Copy, from the material below, each line that contains the word "locate".
_ _ _ _ _
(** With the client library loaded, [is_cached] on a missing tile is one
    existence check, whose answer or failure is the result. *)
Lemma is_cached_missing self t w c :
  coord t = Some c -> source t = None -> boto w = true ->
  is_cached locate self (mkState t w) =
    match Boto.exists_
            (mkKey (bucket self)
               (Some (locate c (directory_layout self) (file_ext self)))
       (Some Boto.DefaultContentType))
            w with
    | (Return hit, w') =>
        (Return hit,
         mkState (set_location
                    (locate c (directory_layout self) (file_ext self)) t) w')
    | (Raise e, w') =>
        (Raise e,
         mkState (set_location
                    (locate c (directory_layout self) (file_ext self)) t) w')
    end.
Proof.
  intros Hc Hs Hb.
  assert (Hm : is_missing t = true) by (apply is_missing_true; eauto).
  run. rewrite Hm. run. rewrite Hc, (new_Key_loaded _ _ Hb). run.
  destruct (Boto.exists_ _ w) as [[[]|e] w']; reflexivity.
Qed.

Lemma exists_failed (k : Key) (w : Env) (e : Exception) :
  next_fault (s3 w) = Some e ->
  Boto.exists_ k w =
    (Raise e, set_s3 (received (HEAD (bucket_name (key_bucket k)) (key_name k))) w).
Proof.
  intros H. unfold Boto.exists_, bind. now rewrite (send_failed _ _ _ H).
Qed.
_ _ _ _ _
● **Result**
  is_cached locate self (mkState t w) =
               (Some (locate c (directory_layout self) (file_ext self)))
                    (locate c (directory_layout self) (file_ext self)) t) w')
                    (locate c (directory_layout self) (file_ext self)) t) w')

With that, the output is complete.